* [ACTION ITEM]: If a line in the records contains the string "world", show that line.

===== EXERCISE MATERIALS

(* ===== verification/ThreadFacts.v ===== *)
(** * Facts the thread invariants rest on

    Runs that may only fail by leaving a buffer, the growth of the log of wakeups,
    and the sorted list of waiting readers. *)
From S2P Require Import Prelude Effects Seq XcbMap State In InFrame InFacts Conn Out OutFacts.
From S2P Require Import OutProps Wait WaitProps Request RequestFacts Threads.
From stdpp Require Import sorting.
#[local] Open Scope Z_scope.

(** ** Runs that may only fail by leaving a buffer *)

(** [upto m Q w]: as [wp], but [m] may end in [FOutOfBounds], the fault a packet
    can cause (see InSafety.v). *)
Definition upto {A} (m : xM A) (Q : A → world → Prop) (w : world) : Prop :=
  match m w with
  | Ret a w' => Q a w'
  | Blocked _ => True
  | Fault f => f = FOutOfBounds
  end.

Lemma upto_bind {A B} (m : xM A) (k : A → xM B) Q w :
  upto m (λ a w', upto (k a) Q w') w → upto (bind m k) Q w.
Proof. unfold upto, bind. by destruct (m w). Qed.

Lemma upto_run {A B} (m : xM A) (k : A → xM B) Q w a w' :
  m w = Ret a w' → upto (k a) Q w' → upto (bind m k) Q w.
Proof. intros E. unfold upto. by rewrite (bind_run _ _ _ _ _ E). Qed.

Lemma upto_intro {A} (m : xM A) (Q : A → world → Prop) w :
  (∀ f, m w = Fault f → f = FOutOfBounds) → (∀ a w', m w = Ret a w' → Q a w') → upto m Q w.
Proof. unfold upto. destruct (m w); auto. Qed.

Lemma upto_mono {A} (m : xM A) (Q1 Q2 : A → world → Prop) w :
  upto m Q1 w → (∀ a w', Q1 a w' → Q2 a w') → upto m Q2 w.
Proof. unfold upto. destruct (m w); auto. Qed.

(** ** Signals are only added *)

Definition grows (w w' : world) : Prop :=
  ∃ ss, os_signals (w_os w') = os_signals (w_os w) ++ ss.

#[export] Instance grows_preorder : PreOrder grows.
Proof.
  split.
  - intros w. exists []. by rewrite app_nil_r.
  - intros w1 w2 w3 [s1 E1] [s2 E2]. exists (s1 ++ s2). by rewrite E2, E1, app_assoc.
Qed.

(** A computation that changes nothing else of the output and the mutexes. *)
Definition same_held (w w' : world) : Prop := held w' = held w.

#[export] Instance same_held_preorder : PreOrder same_held.
Proof. split; unfold same_held; [done|congruence]. Qed.

Ltac frame_tac :=
  apply obeys_modify; intros; unfold same_held, grows; cbn;
  first [done | by exists []; rewrite app_nil_r | by eexists].
#[export] Hint Extern 1 (obeys grows (modify_in _)) => frame_tac : obeys.
#[export] Hint Extern 1 (obeys grows (modify_os _)) => frame_tac : obeys.
#[export] Hint Extern 1 (obeys grows _xcb_conn_shutdown) => frame_tac : obeys.
#[export] Hint Extern 1 (obeys same_held (modify_os _)) => frame_tac : obeys.
#[export] Hint Extern 1 (obeys same_held _xcb_conn_shutdown) => frame_tac : obeys.

Section Grows.
Context `{Host} `{XProto}.

Lemma grows_malloc n : obeys grows (malloc n).
Proof. unfold malloc. obeys_auto. Qed.

Lemma grows_replies_put k d : obeys grows (replies_put k d).
Proof. unfold replies_put. pose proof grows_malloc. obeys_auto. Qed.

Lemma grows_poll_for_reply q e : obeys grows (poll_for_reply q e).
Proof. unfold poll_for_reply, return_reply. pose proof grows_replies_put. obeys_auto. Qed.

Lemma grows_get_event : obeys grows get_event.
Proof. unfold get_event. obeys_auto. Qed.

Lemma grows_discard_reply q : obeys grows (discard_reply q).
Proof. unfold discard_reply, insert_pending_discard. pose proof grows_malloc. obeys_auto. Qed.

Lemma grows_expect_reply q k f : obeys grows (_xcb_in_expect_reply q k f).
Proof. unfold _xcb_in_expect_reply. pose proof grows_malloc. obeys_auto. Qed.

Lemma grows_in_read : obeys grows _xcb_in_read.
Proof.
  pose proof grows_malloc as Hm.
  assert (∀ n, obeys grows (recv n)) as Hr by (intros; unfold recv; obeys_auto).
  assert (obeys grows poll) as Hp by (unfold poll; obeys_auto).
  assert (∀ n l b, obeys grows (read_block_loop n l b)) as Hl.
  { intros n. induction n; intros l b; simpl; obeys_auto. }
  assert (∀ a b, obeys grows (_xcb_in_read_block a b)) as Hb.
  { unfold _xcb_in_read_block, read_block. obeys_auto. }
  assert (obeys grows read_packet) as Hk.
  { pose proof grows_replies_put.
    unfold read_packet, update_sequence, receive_packet, dispatch_packet,
      deliver_reply, deliver_event, pthread_cond_signal. obeys_auto. }
  assert (∀ n, obeys grows (read_packets n)) as Hks by (intros n; induction n; simpl; obeys_auto).
  unfold _xcb_in_read. obeys_auto.
Qed.

Lemma grows_poll_for_event : obeys grows poll_for_event.
Proof. unfold poll_for_event. pose proof grows_in_read. pose proof grows_get_event. obeys_auto. Qed.

Lemma grows_advance_iov n v : obeys grows (advance_iov n v).
Proof. revert n. induction v; intros n; simpl; obeys_auto. Qed.

Lemma grows_conn_io r v : obeys grows (conn_io r v).
Proof.
  unfold conn_io, write_vec, writev. pose proof grows_in_read. pose proof grows_advance_iov.
  obeys_auto.
Qed.

Lemma grows_poll_socket v : obeys grows (poll_socket v).
Proof. unfold poll_socket, poll. obeys_auto. Qed.
End Grows.

(** ** The list of readers stays sorted

    The 32-bit comparison is the order of the requests if they lie in a window of
    [2^31] numbers that starts at [lo]. *)
Section Readers.
Context (lo : Z).

Definition in_window (q : Z) : Prop := 0 <= q < 2 ^ 32 ∧ u32 (q - lo) < 2 ^ 31.

(** A request's place in the window. *)
Definition place (q : Z) : Z := u32 (q - lo).

Definition reader_le (r r' : reader) : Prop :=
  place (reader_request r) <= place (reader_request r').

#[export] Instance reader_le_trans : Transitive reader_le.
Proof. intros ???. unfold reader_le. lia. Qed.

Lemma compare_readers q q' :
  in_window q → in_window q' →
  XCB_SEQUENCE_COMPARE_32 q Z.leb q' = (place q <=? place q').
Proof.
  intros [H1 H2] [H3 H4].
  assert (XCB_SEQUENCE_COMPARE_32 q Z.leb q' = (s32 (s32 q - s32 q') <=? 0)) as -> by done.
  rewrite s32_sub_wrap. unfold place.
  assert (s32 (q - q') = u32 (q - lo) - u32 (q' - lo)) as -> by words.
  destruct (Z.leb_spec (u32 (q - lo) - u32 (q' - lo)) 0), (Z.leb_spec (u32 (q - lo)) (u32 (q' - lo)));
    first [done | lia].
Qed.

(** All requests are in the window, the list is sorted, and no address occurs
    twice. *)
Record readers_ok (l : list reader) : Prop := {
  ro_window : Forall (λ r, in_window (reader_request r)) l;
  ro_sorted : StronglySorted reader_le l;
  ro_ids : NoDup (reader_id <$> l)
}.

Lemma insert_reader_perm r l : insert_reader r l ≡ₚ r :: l.
Proof.
  induction l as [|r' t IH]; [done|]. cbn [insert_reader].
  destruct (XCB_SEQUENCE_COMPARE_32 _ _ _); [|done]. rewrite IH. apply Permutation_swap.
Qed.

Lemma insert_reader_ok r l :
  in_window (reader_request r) → reader_id r ∉ reader_id <$> l →
  readers_ok l → readers_ok (insert_reader r l).
Proof.
  intros Hw Hi [H1 H2 H3]. split.
  - rewrite insert_reader_perm. by apply Forall_cons.
  - clear H3 Hi. induction l as [|r' t IH]; cbn [insert_reader].
    { repeat constructor. }
    apply Forall_cons in H1 as [Hw' H1]. inversion_clear H2 as [|?? Hs Hf].
    rewrite compare_readers by done.
    destruct (Z.leb_spec (place (reader_request r')) (place (reader_request r))) as [Hle|Hgt].
    + constructor; [by apply IH|]. rewrite insert_reader_perm. by apply Forall_cons.
    + assert (reader_le r r') by (unfold reader_le; lia).
      constructor; [by constructor|]. apply Forall_cons. split; [done|].
      eapply Forall_impl; [exact Hf|]. intros ??. by transitivity r'.
  - rewrite insert_reader_perm. by constructor.
Qed.

(** In a sorted list the second loop finds the reader. *)
Lemma remove_reader_ok r l :
  readers_ok l → r ∈ l → l ≡ₚ r :: remove_reader r l ∧ readers_ok (remove_reader r l).
Proof.
  intros [H1 H2 H3] Hin.
  assert (l ≡ₚ r :: remove_reader r l ∧ StronglySorted reader_le (remove_reader r l)) as [Hp Hs].
  { assert (in_window (reader_request r)) as Hw by by eapply Forall_forall in H1.
    induction l as [|r' t IH]; [set_solver|]. cbn [remove_reader].
    apply Forall_cons in H1 as [Hw' H1]. inversion_clear H2 as [|?? Hs Hf].
    cbn in H3. apply NoDup_cons in H3 as [Hn Hd].
    apply elem_of_cons in Hin as [<-|Hin].
    { by rewrite compare_32_refl, decide_True. }
    rewrite compare_readers by done. assert (reader_le r' r) as Hle by by eapply Forall_forall in Hf.
    unfold reader_le in Hle.
    destruct (Z.leb_spec (place (reader_request r')) (place (reader_request r))); [|lia].
    rewrite decide_False.
    2: { intros E. apply Hn. rewrite E. by apply list_elem_of_fmap_2. }
    destruct (IH H1 Hs Hd Hin) as [IHp IHs]. split.
    - rewrite IHp at 1. apply Permutation_swap.
    - constructor; [done|]. rewrite IHp in Hf. by apply Forall_cons in Hf as [_ ?]. }
  split; [done|]. split; [|done|].
  - rewrite Hp in H1. by apply Forall_cons in H1 as [_ ?].
  - rewrite Hp in H3. by apply NoDup_cons in H3 as [_ ?].
Qed.
End Readers.

(** ** Schedules are runs *)

Section Schedules.
Context `{Host} `{XProto}.

Lemma undisturbed_notified ss ts : undisturbed ss ts = true → notified ss ts ts.
Proof.
  intros Hu. unfold undisturbed in Hu. rewrite forallb_forall in Hu.
  assert (∀ c n k, ts !! n = Some (Asleep c k) → (Signal c ∉ ss) ∧ (Broadcast c ∉ ss)) as Hn.
  { intros c n k E. apply list_elem_of_lookup_2, list_elem_of_In, Hu in E.
    apply andb_true_iff in E as [E1%negb_true_iff E2%negb_true_iff].
    by rewrite bool_decide_eq_false in E1, E2. }
  split.
  - apply Forall2_same_length_lookup. split; [done|]. intros n t t' E1 E2. left. congruence.
  - intros c n k Hs E. by destruct (Hn _ _ _ E).
  - intros c n k Hs E. by destruct (Hn _ _ _ E).
Qed.

Lemma run_schedule_sound l s s' : run_schedule l s = Some s' → rtc step s s'.
Proof.
  revert s. induction l as [|n l IH]; intros [w ts] E; cbn [run_schedule shared threads] in E.
  { injection E as <-. apply rtc_refl. }
  destruct (ts !! n) as [t|] eqn:Ht; [|done]. destruct (resume t w) as [t' w'| |] eqn:Er; [|done..].
  destruct (runnable t) eqn:Hr; [|done]. destruct (undisturbed _ _) eqn:Hu; [|done].
  cbn [andb] in E. apply IH in E. eapply rtc_l; [|exact E].
  by eapply step_run; [..|apply undisturbed_notified].
Qed.
End Schedules.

==========

* [TASK RESPONSE]:
Definition upto {A} (m : xM A) (Q : A → world → Prop) (w : world) : Prop :=
Lemma upto_intro {A} (m : xM A) (Q : A → world → Prop) w :
Lemma upto_mono {A} (m : xM A) (Q1 Q2 : A → world → Prop) w :
Definition grows (w w' : world) : Prop :=
Definition same_held (w w' : world) : Prop := held w' = held w.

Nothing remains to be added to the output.